## [EXERCISE AIM]
Repeat exactly the lines below that lie between the line with "destruct H as (Hi'" and the line with "LimiterConfig.refill_interval_us (config l) <= credit l a", counting both of those lines as part of the answer.

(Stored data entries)
Lemma handle_other p q a b : world p q a b -> Endpoint.inbox a <> [] ->
  exists p' q' a' out, Endpoint.handle a = Some (a', out) /\
    world p' q' a' (Endpoint.receive out b) /\ (left_of p' q' < left_of p q)%nat.
Proof.
  intros Hw Hne. apply world_sym in Hw.
  destruct (handle_any y x sty stx ioy iox wy wx own' held' own held Hy Hx Hcx ky kx Ry Rx Fy Fx Hry Hrx Hoy P Hsy Hsx _ _ _ _ Hw Hne)
    as (q' & p' & a' & out & E & [Hw' Hlt _ _]). apply world_sym in Hw'. exists p', q', a', out.
  split; [done|]. split; [done|]. by rewrite !(left_sym own own').
Qed.

Lemma delivery_step pq v v' : world pq.1 pq.2 v.1 v.2 -> delivery v v' ->
  exists pq', world pq'.1 pq'.2 v'.1 v'.2 /\ (left_of pq'.1 pq'.2 < left_of pq.1 pq.2)%nat.
Proof.
  intros Hw Hd. destruct Hd as [a b a' ms E|a b b' ms E]; cbn [fst snd] in *.
  - destruct (handle_other _ _ _ _ Hw (handle_inbox _ _ E)) as (p' & q' & a1 & out & E1 & Hw' & Hlt).
    rewrite E in E1. injection E1 as <- <-. by exists (p', q').
  - destruct (handle_any x y stx sty iox ioy wx wy own held own' held' Hx Hy Hcy kx ky Rx Ry Fx Fy Hrx Hry Hox P Hsx Hsy _ _ _ _ Hw (handle_inbox _ _ E))
      as (p' & q' & b1 & out & E1 & [Hw' Hlt _ _]).
    rewrite E in E1. injection E1 as <- <-. by exists (p', q').
Qed.

Lemma both_accept p q a b : world p q a b -> accepting a /\ accepting b.
Proof.
  intros Hw. split.
  - destruct (decide (Endpoint.inbox a = [])) as [|Hne]; [by left|right].
    destruct (handle_other _ _ _ _ Hw Hne) as (p' & q' & a' & out & -> & _). by eexists.
  - destruct (decide (Endpoint.inbox b = [])) as [|Hne]; [by left|right].
    destruct (handle_any x y stx sty iox ioy wx wy own held own' held' Hx Hy Hcy kx ky Rx Ry Fx Fy Hrx Hry Hox P Hsx Hsy _ _ _ _ Hw Hne)
      as (p' & q' & b' & out & -> & _). by eexists.
Qed.
(** Along a run every admission of [a] spends one interval of its credit. *)
Lemma run_credit a l ops s e : config_wf (config l) -> limiter_inv l -> before l s -> timed s ops e ->
  let (l', k) := admitted a l ops in
  limiter_inv l' /\ config l' = config l /\
  k * LimiterConfig.refill_interval_us (config l) + credit l' a e <= credit l a s + (e - s).
Proof.
  revert l s. induction ops as [|o ops IH]; intros l s Hc Hi Hb Ht; cbn [admitted].
  - cbn in Ht. split_and!; [done | done |]. pose proof (credit_later l a s e Ht). lia.
  - assert (Hquiet : forall h s', h ⊆ half_open l -> s <= s' -> timed s' ops e ->
      let (l', k) := admitted a (mk (config l) (buckets l) h (next_ticket l)) ops in
      limiter_inv l' /\ config l' = config l /\
      k * LimiterConfig.refill_interval_us (config l) + credit l' a e <= credit l a s + (e - s)).
    { intros h s' Hs Hle Ht'. pose proof (IH (mk (config l) (buckets l) h (next_ticket l)) s' Hc (forget_inv l h Hi Hs) (before_later l s s' Hb Hle) Ht') as H.
      cbn [config] in H. destruct (admitted _ _ _) as [l' k]. destruct H as (H1 & H2 & H3).
      rewrite forget_credit in H3. pose proof (credit_later l a s s' Hle). pose proof (timed_le _ _ _ Ht').
      split_and!; [done | done | lia]. }
    destruct o as [a' now|t|t|now]; cbn [op_step timed] in *.
    + destruct Ht as [Hle Ht]. pose proof (before_later l s now Hb Hle) as Hb'. pose proof (timed_le _ _ _ Ht).
      pose proof (admit_outcome l a' now Hc Hi Hb') as Ho. destruct (admit_handshake l a' now) as [l1 o].
      destruct Ho as (Hcf & Hi1 & Hb1 & Ho). pose proof (credit_later l a s now Hle).
      assert (Hc1 : config_wf (config l1)) by (by rewrite Hcf).
      pose proof (IH l1 now Hc1 Hi1 Hb1 Ht) as H'. cbn [fst snd]. destruct (admitted a l1 ops) as [l2 k].
      destruct H' as (? & Hcf2 & Hcr). rewrite Hcf in *. split_and!; [done | done |].
      destruct o as [tk|].
      * destruct Ho as (_ & _ & _ & _ & Hcost & Hother).
        case_decide as Ha; [injection Ha as ->; lia|].
        assert (a <> a') by congruence. pose proof (Hother a ltac:(done)). lia.
      * rewrite decide_False by done.
        pose proof (proj2 (proj2 Ho) a). lia.
    + pose proof (Hquiet (delete t (half_open l)) s (delete_subseteq _ _) ltac:(lia) Ht) as H.
      unfold established. destruct (admitted _ _ _). rewrite decide_False by done. done.
    + pose proof (Hquiet (delete t (half_open l)) s (delete_subseteq _ _) ltac:(lia) Ht) as H.
      unfold closed. destruct (admitted _ _ _). rewrite decide_False by done. done.
    + destruct Ht as [Hle Ht].
      pose proof (Hquiet (half_open (expire l now).1) now (expire_subseteq l now) Hle Ht) as H.
      unfold expire in *. cbn [fst half_open] in *.
      destruct (admitted _ _ _). rewrite decide_False by done. exact H.
Qed.

(** ** The properties *)

(** C32: [HandshakeLimiter] bounds the handshakes of each remote address: over
    any calls made between the times [s] and [e], [k] admissions of one
    address take fewer than burst + 1 refill intervals more than the time
    that passed; from a fresh limiter at most burst intervals more. *)
Theorem limiter_rate a l ops s e (Hc : config_wf (config l)) (Hi : limiter_inv l) (Hb : before l s)
    (Ht : timed s ops e) :
  let (l', k) := admitted a l ops in
  let r := LimiterConfig.refill_interval_us (config l) in
  let burst := LimiterConfig.burst (config l) in
  limiter_inv l' /\ half_open_count l' <= LimiterConfig.max_half_open (config l) /\
  k * r < (burst + 1) * r + (e - s) /\
  (buckets l = ∅ -> k * r <= burst * r + (e - s)).
Proof.
  pose proof (run_credit a l ops s e Hc Hi Hb Ht) as H. destruct (admitted a l ops) as [l' k].
  destruct H as (Hi' & Hcf & H). cbv zeta. split_and!; [done | rewrite <- Hcf; apply Hi' | |].
  - pose proof (credit_max l a s (proj1 Hc)). lia.
  - intros He. rewrite (credit_absent l a s) in H by (by rewrite He, lookup_empty). lia.
Qed.

(** [admit_handshake] admits exactly when a half-open slot is free and the address
    has a whole token by now, and then hands out a ticket that is not in
    use, to expire at the configured deadline; a refusal opens nothing. *)
Theorem limiter_admit l a now (Hc : config_wf (config l)) (Hi : limiter_inv l) (Hb : before l now) :
  let (l', o) := admit_handshake l a now in
  limiter_inv l' /\
  (is_Some o <-> half_open_count l < LimiterConfig.max_half_open (config l) /\
                 LimiterConfig.refill_interval_us (config l) <= credit l a now) /\
  match o with
  | Some ticket => half_open l !! ticket = None /\
      half_open l' = <[ticket := u64_saturating_add now (LimiterConfig.half_open_timeout_us (config l))]> (half_open l)
  | None => half_open l' = half_open l
  end.
Proof.
  pose proof (admit_outcome l a now Hc Hi Hb) as H. destruct (admit_handshake l a now) as [l' o].
  destruct H as (_ & Hi' & _ & H). split; [done|]. destruct o.
  - destruct H as (? & ? & ? & ? & _). split; [|done]. split; [done | by intros _].
  - destruct H as ([?|?] & ? & _); (split; [|done]); (split; [by intros []| lia]).
Qed.

(** [expire] returns each ticket whose deadline has passed exactly once,
    frees exactly those slots, and keeps the invariant; a second call at the
    same time returns nothing. *)
Theorem limiter_expire l now :
  let (l', ts) := expire l now in
  NoDup ts /\
  (forall t, t ∈ ts <-> exists d, half_open l !! t = Some d /\ d <= now) /\
  (forall t d, half_open l' !! t = Some d <-> half_open l !! t = Some d /\ now < d) /\
  (expire l' now).2 = [] /\
  (limiter_inv l -> limiter_inv l').
Proof.
  destruct (expire l now) as [l' ts] eqn:E.
  assert (El : l' = (expire l now).1) by (by rewrite E). assert (Et : ts = (expire l now).2) by (by rewrite E).
  subst. split_and!; [apply expire_NoDup | apply expire_list | apply expire_lookup | |].
  - destruct (expire (expire l now).1 now).2 as [|t ts] eqn:E'; [done|exfalso].
    assert (Hin : t ∈ (expire (expire l now).1 now).2) by (rewrite E'; set_solver).
    apply expire_list in Hin as (d & [_ ?]%expire_lookup & ?). lia.
  - intros Hi. apply (forget_inv l _ Hi), expire_subseteq.
Qed.

(** ** Witnesses *)

Definition witness_calls : list op :=
  [Admit [] 100; Admit [] 100; Admit [] 100; Admit [] 100; Expire 200; Admit [] 5000100].

Lemma new_inv c : limiter_inv (new c).
Proof.
  constructor; cbn.
  - unfold half_open_count. cbn [half_open new]. rewrite map_size_empty. lia.
  - intros t d E. by rewrite lookup_empty in E.
  - intros a b E. by rewrite lookup_empty in E.
Qed.

Lemma default_wf : config_wf LimiterConfig.default.
Proof. unfold config_wf. solve_bounds. Qed.

Lemma new_before c s : before (new c) s.
Proof. intros a b E. cbn in E. by rewrite lookup_empty in E. Qed.

Example limiter_rate_witness :
  timed 100 witness_calls 5000100 /\
  let l := new LimiterConfig.default in
  let (l', k) := admitted [] l witness_calls in
  let r := LimiterConfig.refill_interval_us (config l) in
  let burst := LimiterConfig.burst (config l) in
  limiter_inv l' /\ half_open_count l' <= LimiterConfig.max_half_open (config l) /\
  k * r < (burst + 1) * r + (5000100 - 100) /\
  (buckets l = ∅ -> k * r <= burst * r + (5000100 - 100)).
Proof.
  assert (Ht : timed 100 witness_calls 5000100) by (cbn; lia).
  split; [exact Ht|].
  exact (limiter_rate [] (new LimiterConfig.default) witness_calls 100 5000100 default_wf (new_inv _) (new_before _ _) Ht).
Defined.

Example limiter_rate_count : (admitted [] (new LimiterConfig.default) witness_calls).2 = 4.
Proof. vm_compute. reflexivity. Qed.

Example limiter_admit_witness :
  (admit_handshake (new LimiterConfig.default) [] 7).2 = Some 0 /\
  let l := new LimiterConfig.default in
  let (l', o) := admit_handshake l [] 7 in
  limiter_inv l' /\
  (is_Some o <-> half_open_count l < LimiterConfig.max_half_open (config l) /\
                 LimiterConfig.refill_interval_us (config l) <= credit l [] 7) /\
  match o with
  | Some ticket => half_open l !! ticket = None /\
      half_open l' = <[ticket := u64_saturating_add 7 (LimiterConfig.half_open_timeout_us (config l))]> (half_open l)
  | None => half_open l' = half_open l
  end.
Proof.
  split; [vm_compute; reflexivity|].
  exact (limiter_admit (new LimiterConfig.default) [] 7 default_wf (new_inv _) (new_before _ _)).
Defined.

## [RESULT OF THIS TASK]
  destruct H as (Hi' & Hcf & H). cbv zeta. split_and!; [done | rewrite <- Hcf; apply Hi' | |].
  - pose proof (credit_max l a s (proj1 Hc)). lia.
  - intros He. rewrite (credit_absent l a s) in H by (by rewrite He, lookup_empty). lia.
Qed.

(** [admit_handshake] admits exactly when a half-open slot is free and the address
    has a whole token by now, and then hands out a ticket that is not in
    use, to expire at the configured deadline; a refusal opens nothing. *)
Theorem limiter_admit l a now (Hc : config_wf (config l)) (Hi : limiter_inv l) (Hb : before l now) :
  let (l', o) := admit_handshake l a now in
  limiter_inv l' /\
  (is_Some o <-> half_open_count l < LimiterConfig.max_half_open (config l) /\
                 LimiterConfig.refill_interval_us (config l) <= credit l a now) /\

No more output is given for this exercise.